Managing Stock
-
Managing stock, or inventory, is critical in business operations as it ensures that a firm has sufficient goods to meet customer demands while avoiding overstocking which can lead to wastage, increased storage costs, and obsolescence.
-
Stock control methods include the traditional or ‘just in case’ approach, where companies keep large quantities of inventory to cover all eventualities, and the Just-In-Time (JIT) method, where stock is ordered or produced just as it is needed.
-
Just-In-Time system, pioneered by Toyota, can reduce storage costs and minimise waste, but it relies on effective supply chain management and can leave the business vulnerable if the suppliers fail to deliver on time.
-
Benefits of effective stock management include increased efficiency, cost reduction, and improved cash flow. Drawbacks of poor stock management may include deadstock, cash flow problems, and customer dissatisfaction due to stockouts.
-
Stock turnover ratio is a key performance indicator that measures the number of times a company sells and replaces its inventory over a certain period. It provides insight into a company’s operational and financial efficiency.
-
Businesses use various types of technology to manage stock - Enterprise Resource Planning (ERP) systems and Electronic Point of Sale (EPOS) systems are key examples.

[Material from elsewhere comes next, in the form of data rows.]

(* ===== verification/Fixture.v ===== *)
(** * Concrete requests

    The baseline request of [tests/fixtures.hpp] and variations of it.  The
    witnesses of the properties evaluate the definitions on these inputs. *)

From Stdlib Require Import String.
From S2P Require Import Prelude Checked Status Model Explain.

Definition kPathAuthority : N := 7.

Definition fixture_path (i : N) : CandidatePath :=
  mkPath (1 + i) kPathAuthority
    (mkAttributes PathTier.kStandard (10 + i) LocalityScope.kRack (20 + i) (100 + i * 10)
       (1000 + i * 100) (1 + i) [] []).

Definition fixture_capacity (residual i : N) : PathCapacity :=
  mkCapacity (1 + i) (residual * 2) residual.

Definition fixture_evidence (i : N) : CongestionEvidenceEntry :=
  mkEvidenceEntry (1 + i) (100000000 + (i * 1000000) mod 800000000).

Definition indices (n : nat) : list N := N.of_nat <$> seq 0 n.

Definition cost_minimize : Objective := mkObjective ObjectiveKind.kCost Direction.kMinimize.

Definition default_churn : ChurnPolicy := mkChurn ChurnAction.kAllowMove false 0 0.

Definition fixture_policy : PlacementPolicy :=
  mkPolicy 500 6 [cost_minimize] [] [] [] (mkLocality None None [])
    (mkFailureDomains None [] false 0) (mkAffinity false [])
    (mkAdmission 0 GateAction.kPlace) (mkService false 0) default_churn
    (mkEvidencePolicy EvidencePolicyMode.kHardExclude EvidencePolicyMode.kHardExclude) 0.

Definition with_churn (c : ChurnPolicy) (p : PlacementPolicy) : PlacementPolicy :=
  mkPolicy (pol_id p) (pol_generation p) (pol_objectives p) (pol_allowed_tiers p)
    (pol_required_labels p) (pol_forbidden_labels p) (pol_locality p) (pol_failure_domains p)
    (pol_reservation_affinity p) (pol_admission p) (pol_service p) c (pol_evidence p)
    (pol_revalidate_after_nanos p).

Definition with_admission (a : AdmissionGate) (p : PlacementPolicy) : PlacementPolicy :=
  mkPolicy (pol_id p) (pol_generation p) (pol_objectives p) (pol_allowed_tiers p)
    (pol_required_labels p) (pol_forbidden_labels p) (pol_locality p) (pol_failure_domains p)
    (pol_reservation_affinity p) a (pol_service p) (pol_churn p) (pol_evidence p)
    (pol_revalidate_after_nanos p).

Definition with_labels (required forbidden : list N) (p : PlacementPolicy) : PlacementPolicy :=
  mkPolicy (pol_id p) (pol_generation p) (pol_objectives p) (pol_allowed_tiers p)
    required forbidden (pol_locality p) (pol_failure_domains p)
    (pol_reservation_affinity p) (pol_admission p) (pol_service p) (pol_churn p)
    (pol_evidence p) (pol_revalidate_after_nanos p).

Definition with_affinity (a : ReservationAffinity) (p : PlacementPolicy) : PlacementPolicy :=
  mkPolicy (pol_id p) (pol_generation p) (pol_objectives p) (pol_allowed_tiers p)
    (pol_required_labels p) (pol_forbidden_labels p) (pol_locality p) (pol_failure_domains p)
    a (pol_admission p) (pol_service p) (pol_churn p)
    (pol_evidence p) (pol_revalidate_after_nanos p).

Definition fixture_qos : QosProfile :=
  mkQos 400 4 ServiceClass.kBestEffort PriorityClass.kNormal 100 0.

Definition fixture_expected : AuthorityExpectation := mkExpectation kPathAuthority 2 5 6 4 11 9.

(** A request over the given paths and capacity entries. *)
Definition fixture_request (paths : list CandidatePath) (capacity : list PathCapacity)
    (policy : PlacementPolicy) (incumbent : option IncumbentPlacement) : PlacementRequest :=
  mkRequest 100 3 (mkCandidateSet 200 2 paths) (mkSnapshot 300 5 capacity) fixture_qos policy
    (mkBundle 600 9 (fixture_evidence <$> indices (length paths))) incumbent []
    fixture_expected (mkProvenance "flowplace-tests" "1.0.0" 0 0) 0.

(** [Baseline(path_count, residual)]. *)
Definition Baseline (path_count : nat) (residual : N) : PlacementRequest :=
  fixture_request (fixture_path <$> indices path_count)
    (fixture_capacity residual <$> indices path_count) fixture_policy None.

(** [SetIncumbentOn]. *)
Definition incumbent_on (path : N) : IncumbentPlacement :=
  mkIncumbent 9001 4 path kPathAuthority 2 5 6 4 11 ReservationRef_none.

Definition with_policy (policy : PlacementPolicy) (r : PlacementRequest) : PlacementRequest :=
  mkRequest (rq_flow r) (rq_flow_generation r) (rq_candidates r) (rq_capacity r) (rq_qos r)
    policy (rq_evidence r) (rq_incumbent r) (rq_occupied_failure_domains r) (rq_expected r)
    (rq_provenance r) (rq_attempt r).

Definition with_incumbent (incumbent : option IncumbentPlacement) (r : PlacementRequest)
    : PlacementRequest :=
  mkRequest (rq_flow r) (rq_flow_generation r) (rq_candidates r) (rq_capacity r) (rq_qos r)
    (rq_policy r) (rq_evidence r) incumbent (rq_occupied_failure_domains r) (rq_expected r)
    (rq_provenance r) (rq_attempt r).

Definition with_paths (paths : list CandidatePath) (r : PlacementRequest) : PlacementRequest :=
  mkRequest (rq_flow r) (rq_flow_generation r)
    (mkCandidateSet (set_id (rq_candidates r)) (set_generation (rq_candidates r)) paths)
    (rq_capacity r) (rq_qos r)
    (rq_policy r) (rq_evidence r) (rq_incumbent r) (rq_occupied_failure_domains r)
    (rq_expected r) (rq_provenance r) (rq_attempt r).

These technologies help track stock levels in real-time and aid in sales forecasting.
-
Efficient stock management can support lean manufacturing - a systematic method for waste minimization within a manufacturing system.
-
Stock control charts such as the ABC analysis which categorises items into three categories: A- high value with low frequency, B- moderate value and frequency, and C- low value but high frequency, can help businesses prioritise their stock management efforts.
-
Other essential concepts related to inventory management include lead time (the period between placing an order and receiving it), reorder level (the level of stock at which a new order should be placed), and economic order quantity (the number of units that a company should add to inventory with each order to minimise the total costs of inventory—such as holding costs, order costs, and shortage costs).
-
An understanding of these principles is essential as inventory management plays a critical role in meeting customer service goals and influencing the success of any business operation.